An amendment to the lawsuit against former County Supervisor Nathan Fletcher and the Metropolitan Transit System has come to light this week.
Fletcher’s accuser now states in her suit that MTS offered a belated $10,000 severance — and included a section saying she could not disparage Fletcher or MTS. (MTS as the time was the accuser’s employer and Fletcher was the board chair.)
It could be an even bigger deal than before for the public agency. If this is true, it could imply MTS knew about the relationship between Fletcher and the employee even sooner and perhaps that it condoned Fletcher using his personal attorney to handle the matter of him allegedly harassing and assaulting her.

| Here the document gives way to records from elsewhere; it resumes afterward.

(** In the MANYTOONE path, no row of a batch is yielded before the
    relationship field of every parent in the groups of that batch has
    been written, for every executor and however the call ends. *)
Theorem via_child_populates_batch_before_yield (parents : list SARowDict)
    (st : prepared) :
  prepare_states self parents = Ok st →
  load_only_child (query_info self) = true →
  populated_before_yield self st (events (load self connection parents)).
Proof.
  intros Hp Hc. unfold load. rewrite Hp.
  unfold fetch_results_and_populate_states. rewrite Hc.
  destruct st as [our_states none_states|l]; [|done].
  intros n batch seg Hb Hs. cbn [batch_members] in Hb.
  unfold _load_via_child in Hs. rewrite bind_lift_and_then in Hs.
  destruct (sorted (pd_keys our_states)) as [our_keys| |]; cbn [and_then] in Hs;
    [|done..].
  rewrite list_lookup_fmap in Hb.
  destruct (chunked _ _ our_keys !! n) as [chunk|] eqn:Hchunk; [|done].
  injection Hb as <-.
  rewrite via_child_loop_eq in Hs.
  eapply (chunk_loop_segments (CHUNKSIZE self)
           (_load_via_child_chunk self connection our_states none_states)
           (fun chunk seg => yields_after_population (key self)
              (mjoin ((fun k => default [] (pd_get k our_states)) <$> chunk)) seg));
    [|done..].
  intros c s. apply via_child_chunk_shape.
Qed.
End yield_order.

Lemma via_child_populates_batch_before_yield_witness :
  populated_before_yield (many_to_one false 2)
    (ByKey [([VInt 5], [0; 2]%nat)] [1%nat])
    (events (load (many_to_one false 2) (table_connection ["id"] true [target_X])
               [child 1 (SInt 5); child 2 SNone; child 3 (SInt 5)])).
Proof.
  apply (via_child_populates_batch_before_yield (many_to_one false 2)
           (table_connection ["id"] true [target_X])
           [child 1 (SInt 5); child 2 SNone; child 3 (SInt 5)]
           (ByKey [([VInt 5], [0; 2]%nat)] [1%nat])
           ltac:(vm_compute; reflexivity)).
  reflexivity.
Defined.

So now, the election: To replace Fletcher on the board, a special election is coming Aug. 15. If no one wins outright, it’ll go to a November runoff. The winner will serve the final three years of Fletcher’s term.
As ever, elections mean mailers. And in the words of VOSD Podcast host Scott Lewis, “Mailers are like the core concentrate of local politics. If you boil down politics, you’re left with mailer content.”

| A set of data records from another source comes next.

(** * mongotransf: dump one Mongo database and restore it into another

    A shallow embedding of [mongotransf.py].  The script has one function,
    [main], which validates two connection URIs, derives the dump folder,
    formats a [mongodump] and a [mongorestore] command line and runs them
    one after the other through the shell.

    Python strings are [string]; values that may be [None] are [option];
    exceptions are an inductive type; the interactions with the operating
    system (current directory, the existence test, standard output, child
    processes) are recorded as a trace of events by a small monad. *)

From Stdlib Require Import String Ascii List ZArith Bool Lia DecimalString.
Import ListNotations.
Local Open Scope string_scope.

(** ** Python values and exceptions *)

(** The exceptions that can leave [main].  [Exception] carries its message,
    which is the only thing that tells the script's own four errors apart.
    [InvalidURI] is [pymongo.errors.InvalidURI]; [OtherError] stands for any
    other exception class the URI parser may raise. *)
Inductive py_exn : Type :=
| Exception (msg : string)
| TypeError
| KeyError (key : string)
| ValueError
| IndexError
| InvalidURI
| OtherError (name : string).

(** A pure computation that may raise. *)
Definition result (A : Type) : Type := (py_exn + A)%type.

Definition res_bind {A B : Type} (r : result A) (k : A -> result B) : result B :=
  match r with
  | inl e => inl e
  | inr a => k a
  end.

(** [str(x)] for a value that is a string or [None]. *)
Definition str_of_optstr (v : option string) : string :=
  match v with
  | Some s => s
  | None => "None"
  end.

(** [str(n)] for an integer. *)
Definition str_of_int (n : Z) : string := NilZero.string_of_int (Z.to_int n).

(** [str(x)] for a value that is an integer or [None]. *)
Definition str_of_optint (v : option Z) : string :=
  match v with
  | Some n => str_of_int n
  | None => "None"
  end.

(** [a + b] on values that are strings or [None]: concatenation, and a
    [TypeError] as soon as one operand is [None]. *)
Definition str_add (a b : option string) : result string :=
  match a, b with
  | Some x, Some y => inr (x ++ y)
  | _, _ => inl TypeError
  end.

(** [s.startswith(p)] *)
Definition startswith (s p : string) : bool := prefix p s.

(** [s.endswith(p)] *)
Definition endswith (s p : string) : bool :=
  (String.length p <=? String.length s)%nat
  && (substring (String.length s - String.length p) (String.length p) s =? p).

(** ** [str.format] with keyword arguments

    Only plain [{name}] replacement fields and the [{{] and [}}] escapes are
    covered, which is all the three templates of the script use. *)

Inductive fmt_mode : Type :=
| Literal
| Field (name : string)
| Closing.

Fixpoint lookup_kw (name : string) (kwargs : list (string * string)) : option string :=
  match kwargs with
  | [] => None
  | (k, v) :: rest => if k =? name then Some v else lookup_kw name rest
  end.

Definition emit (c : ascii) (r : result string) : result string :=
  match r with
  | inl e => inl e
  | inr s => inr (String c s)
  end.

Definition emit_str (v : string) (r : result string) : result string :=
  match r with
  | inl e => inl e
  | inr s => inr (v ++ s)
  end.

Fixpoint format_from (mode : fmt_mode) (kwargs : list (string * string))
    (template : string) : result string :=
  match template with
  | EmptyString =>
      match mode with
      | Literal => inr ""
      | _ => inl ValueError
      end
  | String c rest =>
      match mode with
      | Literal =>
          if (c =? "{")%char then format_from (Field "") kwargs rest
          else if (c =? "}")%char then format_from Closing kwargs rest
          else emit c (format_from Literal kwargs rest)
      | Field name =>
          if (c =? "{")%char && (name =? "") then
            emit c (format_from Literal kwargs rest)
          else if (c =? "}")%char then
            match lookup_kw name kwargs with
            | Some v => emit_str v (format_from Literal kwargs rest)
            | None => inl (KeyError name)
            end
          else format_from (Field (name ++ String c "")) kwargs rest
      | Closing =>
          if (c =? "}")%char then emit c (format_from Literal kwargs rest)
          else inl ValueError
      end
  end.

Definition format (template : string) (kwargs : list (string * string)) : result string :=
  format_from Literal kwargs template.

(** ** [os.path.join] (POSIX) for two components *)

Definition os_path_join (a b : string) : string :=
  if startswith b "/" then b
  else if (a =? "") || endswith a "/" then a ++ b
  else a ++ "/" ++ b.

(** ** The result of [pymongo.uri_parser.parse_uri]

    The keys of the returned dictionary that the script reads.  A node is a
    [(host, port)] pair; the port of a Unix domain socket is [None]. *)
Record uri_dict : Type := {
  nodelist : list (string * option Z);
  username : option string;
  password : option string;
  database : option string
}.

(** ** Operating system: environment and events *)

(** What the run finds around it: the current directory, which paths exist
    when the script asks, and for each shell command line whether the child
    it starts ever exits ([None]: it never does) and with which status. *)
Record world : Type := {
  cwd : string;
  exists_path : string -> bool;
  child_exit : string -> option Z
}.

Inductive event : Type :=
| Getcwd (answer : string)
| PathExists (path : string) (answer : bool)
| Printed (line : string)
| Launched (command : string)
| Exited (command : string) (status : Z).

Definition trace : Type := list event.

(** How a computation ends: it returns, it raises, or it waits for ever on a
    child that does not exit. *)
Inductive outcome (A : Type) : Type :=
| Return (a : A)
| Raise (e : py_exn)
| Blocked.

Arguments Return {A} a.
Arguments Raise {A} e.
Arguments Blocked {A}.

(** The monad of the script: the events so far and how it ended. *)
Definition M (A : Type) : Type := (trace * outcome A)%type.

Definition ret {A : Type} (a : A) : M A := ([], Return a).

Definition raise {A : Type} (e : py_exn) : M A := ([], Raise e).

Definition bind {A B : Type} (m : M A) (k : A -> M B) : M B :=
  match m with
  | (t, Return a) => let (t', o) := k a in ((t ++ t')%list, o)
  | (t, Raise e) => (t, Raise e)
  | (t, Blocked) => (t, Blocked)
  end.

Definition lift {A : Type} (r : result A) : M A :=
  match r with
  | inl e => raise e
  | inr a => ret a
  end.

Declare Scope py_scope.
Delimit Scope py_scope with py.
Notation "x <- m ;; k" := (bind m (fun x => k))
  (at level 61, m at next level, right associativity) : py_scope.
Notation "m ;;; k" := (bind m (fun _ => k))
  (at level 61, right associativity) : py_scope.
Local Open Scope py_scope.

(** [os.getcwd()], in a current directory that has not been removed. *)
Definition os_getcwd (w : world) : M string :=
  ([Getcwd (cwd w)], Return (cwd w)).

(** [os.path.exists(path)] *)
Definition os_path_exists (w : world) (path : string) : M bool :=
  ([PathExists path (exists_path w path)], Return (exists_path w path)).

In this episode, Lewis described to co-hosts Andrea Lopez-Villafaña and Jakob McWhinney that mailers — while objectively annoying inbox filler that most people throw away immediately — are created by strategists who have a lot of data about who they’re targeting. Therefore, in addition to the argument for or against any given candidate, this postal padding also serves as a proxy for what the experts think they know about the electorate.
On the show this week, our crew reviews a few of the mailers that have landed in District 4 as well as some historical artifacts that illustrate tactics often taken through the art of mailcraft.

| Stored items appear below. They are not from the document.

(** ** Submitting *)

(** X8. Whatever the backend answers, a submission leaves the grid, the
    totals, the loaded data and the stored records alone and ends with the
    processing flag cleared. With cells selected, a successful answer
    stores the sum of created and updated records, shows the success toast
    and arms the timer that closes the flow; a reported failure shows one
    error toast with the composed message, and a rejected call one error
    toast with the body message; neither touches the stored count. The
    timer is armed in no other case. *)
Theorem submission_outcomes :
  forall r s,
    let s' := exec (handleGenerateCommissions r) s in
    let effects := trace (handleGenerateCommissions r) s in
    let call :=
      CreateUpdateCommissions (State.opportunityId s)
        (map apex_cell (selected_cells (State.matrixData s))) in
    (State.matrixData s' = State.matrixData s
     /\ State.totalCommissions s' = State.totalCommissions s
     /\ State.totalAmount s' = State.totalAmount s
     /\ State.existingCommissions s' = State.existingCommissions s
     /\ State.opportunityData s' = State.opportunityData s
     /\ State.isProcessing s' = false)
    /\ (In (SetTimeoutCloseFlow 1500) effects
        <-> selected_cells (State.matrixData s) <> []
            /\ exists result, r = Resolved result /\ success result = true)
    /\ (selected_cells (State.matrixData s) <> [] ->
        match r with
        | Resolved result =>
            if success result then
              effects
              = [ call;
                  ShowToast "Success"
                    ("Successfully processed "
                     ++ JS.show_nat (recordsCreated result
                                     + recordsUpdated result)
                     ++ " commission records ("
                     ++ JS.show_nat (recordsCreated result) ++ " created, "
                     ++ JS.show_nat (recordsUpdated result) ++ " updated)")
                    "success";
                  SetTimeoutCloseFlow 1500 ]
              /\ State.commissionsCreated s'
                 = recordsCreated result + recordsUpdated result
            else
              effects
              = [ call;
                  ShowToast "Error" (submission_error_message result) "error" ]
              /\ State.commissionsCreated s' = State.commissionsCreated s
        | Rejected error =>
            effects
            = [ call;
                ShowToast "Error"
                  ("Error creating commissions: "
                   ++ JS.show (body_message error))
                  "error" ]
            /\ State.commissionsCreated s' = State.commissionsCreated s
        end).
Proof.
  intros r s s' effects call. subst s' effects call.
  split.
  { destruct (handleGenerateCommissions_grid r s) as (H1 & H2 & H3 & H4).
    destruct (handleGenerateCommissions_data r s) as (H5 & H6). auto 10. }
  unfold handleGenerateCommissions. run.
  cbn [State.matrixData State.set_isProcessing State.opportunityId].
  unfold selected_cells.
  destruct (filter Cell.selected (State.matrixData s)) as [|c cs] eqn:Hsel.
  - cbn [List.length Nat.eqb]. run. split.
    + split.
      * intros [H | []]. discriminate H.
      * intros [H _]. now destruct H.
    + intros H. now destruct H.
  - cbn [List.length Nat.eqb].
    destruct r as [result|err]; [destruct (success result) eqn:Hok|]; run.
    + split.
      * split; [intros _|intros _; simpl; auto].
        split; [discriminate|]. exists result. auto.
      * intros _. split; reflexivity.
    + split.
      * split.
        -- intros [H | [H | []]]; discriminate H.
        -- intros (_ & result' & Hr & Hok'). injection Hr as <-. congruence.
      * intros _. split; reflexivity.
    + split.
      * split.
        -- intros [H | [H | []]]; discriminate H.
        -- intros (_ & result' & Hr & _). discriminate Hr.
      * intros _. split; reflexivity.
Qed.

Lemma submission_outcomes_witness :
  trace (handleGenerateCommissions
           (Resolved {| success := false; recordsCreated := 0;
                        recordsUpdated := 0; errorMessage := Some "";
                        partialErrors := Some [] |}))
        Example.loaded
  = [ CreateUpdateCommissions "006Z"
        [ ApexCell.mk "00kA" "005Y" true 15 150;
          ApexCell.mk "00kB" "005X" true 10 25 ];
      ShowToast "Error" "Unknown error occurred" "error" ]
  /\ State.isProcessing
       (exec (handleGenerateCommissions
                (Rejected {| body_message := None; message := None |}))
             Example.loaded)
     = false.
Proof.
  split; [reflexivity|].
  exact (proj2 (proj2 (proj2 (proj2 (proj2 (proj1
           (submission_outcomes
              (Rejected {| body_message := None; message := None |})
              Example.loaded))))))).
Defined.

Lemma reachable_settled opportunityId s :
  reachable opportunityId s -> settled s.
Proof.
  induction 1 as [|s i _ IH]; [apply initial_settled | now apply handle_settled].
Qed.







Lemma fold_left_add_map_apex (cells : list Cell.t) (a : float) :
  fold_left PrimFloat.add (map ApexCell.amount (map apex_cell cells)) a
  = fold_left PrimFloat.add (map Cell.amount cells) a.
Proof. now rewrite map_map. Qed.

(** X10. What a settled component sends agrees with what it shows: the
    sequence handed to [createUpdateCommissions] has [totalCommissions]
    entries, their amounts add up, in order, to [totalAmount], and every
    entry is selected with its amount equal to the cell's margin times its
    percentage over 100. *)
Theorem payload_matches_totals :
  forall r s,
    settled s ->
    selected_cells (State.matrixData s) <> [] ->
    exists cellsForApex rest,
      trace (handleGenerateCommissions r) s
      = CreateUpdateCommissions (State.opportunityId s) cellsForApex :: rest
      /\ List.length cellsForApex = State.totalCommissions s
      /\ sum_amounts (map ApexCell.amount cellsForApex) = State.totalAmount s
      /\ Forall2
           (fun c sent =>
              ApexCell.selected sent = true
              /\ ApexCell.amount sent
                 = (Cell.lineMargin c * (ApexCell.percentage sent / 100))%float)
           (selected_cells (State.matrixData s)) cellsForApex.
Proof.
  intros r s [Hrule Hcount Htotal] Hsel.
  destruct (trace_handleGenerateCommissions_some r s Hsel) as (rest & Hrest & _).
  eexists _, rest. split; [exact Hrest|].
  split; [now rewrite length_map, Hcount|].
  split; [unfold sum_amounts; now rewrite fold_left_add_map_apex, Htotal|].
  apply Forall2_map_right. intros c Hin.
  apply filter_In in Hin. destruct Hin as [Hin Hc].
  rewrite Forall_forall in Hrule. specialize (Hrule c Hin).
  unfold apex_cell. simpl. split; [exact Hc|].
  rewrite Hrule. unfold amount_rule. now rewrite Hc.
Qed.

Lemma payload_matches_totals_witness :
  State.totalCommissions Example.edited = 2
  /\ State.totalAmount Example.edited = 180%float
  /\ exists cellsForApex rest,
       trace (handleGenerateCommissions
                (Rejected {| body_message := None; message := None |}))
             Example.edited
       = CreateUpdateCommissions "006Z" cellsForApex :: rest
       /\ List.length cellsForApex = 2
       /\ sum_amounts (map ApexCell.amount cellsForApex) = 180%float.
Proof.
  split; [reflexivity|]. split; [reflexivity|].
  destruct (payload_matches_totals
              (Rejected {| body_message := None; message := None |})
              Example.edited)
    as (cells & rest & Htrace & Hlen & Hsum & _).
  - unfold Example.edited. repeat apply handle_settled. apply initial_settled.
  - discriminate.
  - exists cells, rest. split; [exact Htrace|].
    split; [exact Hlen | exact Hsum].
Defined.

Got a good mailer? Send it our way! You can re-mail them to us so Lewis can keep it in his personal mailer drawer (not kidding). Or you can send pictures via email (firstname.lastname@example.org) or Twitter (@natejohn or @vosdscott).
Plus: Every day this week, we’ve gotten more news about who’s leaving the Union-Tribune after it was sold again. And the wild world of water politics continues — now reaching Sacramento to determine how regional water entities can manage themselves.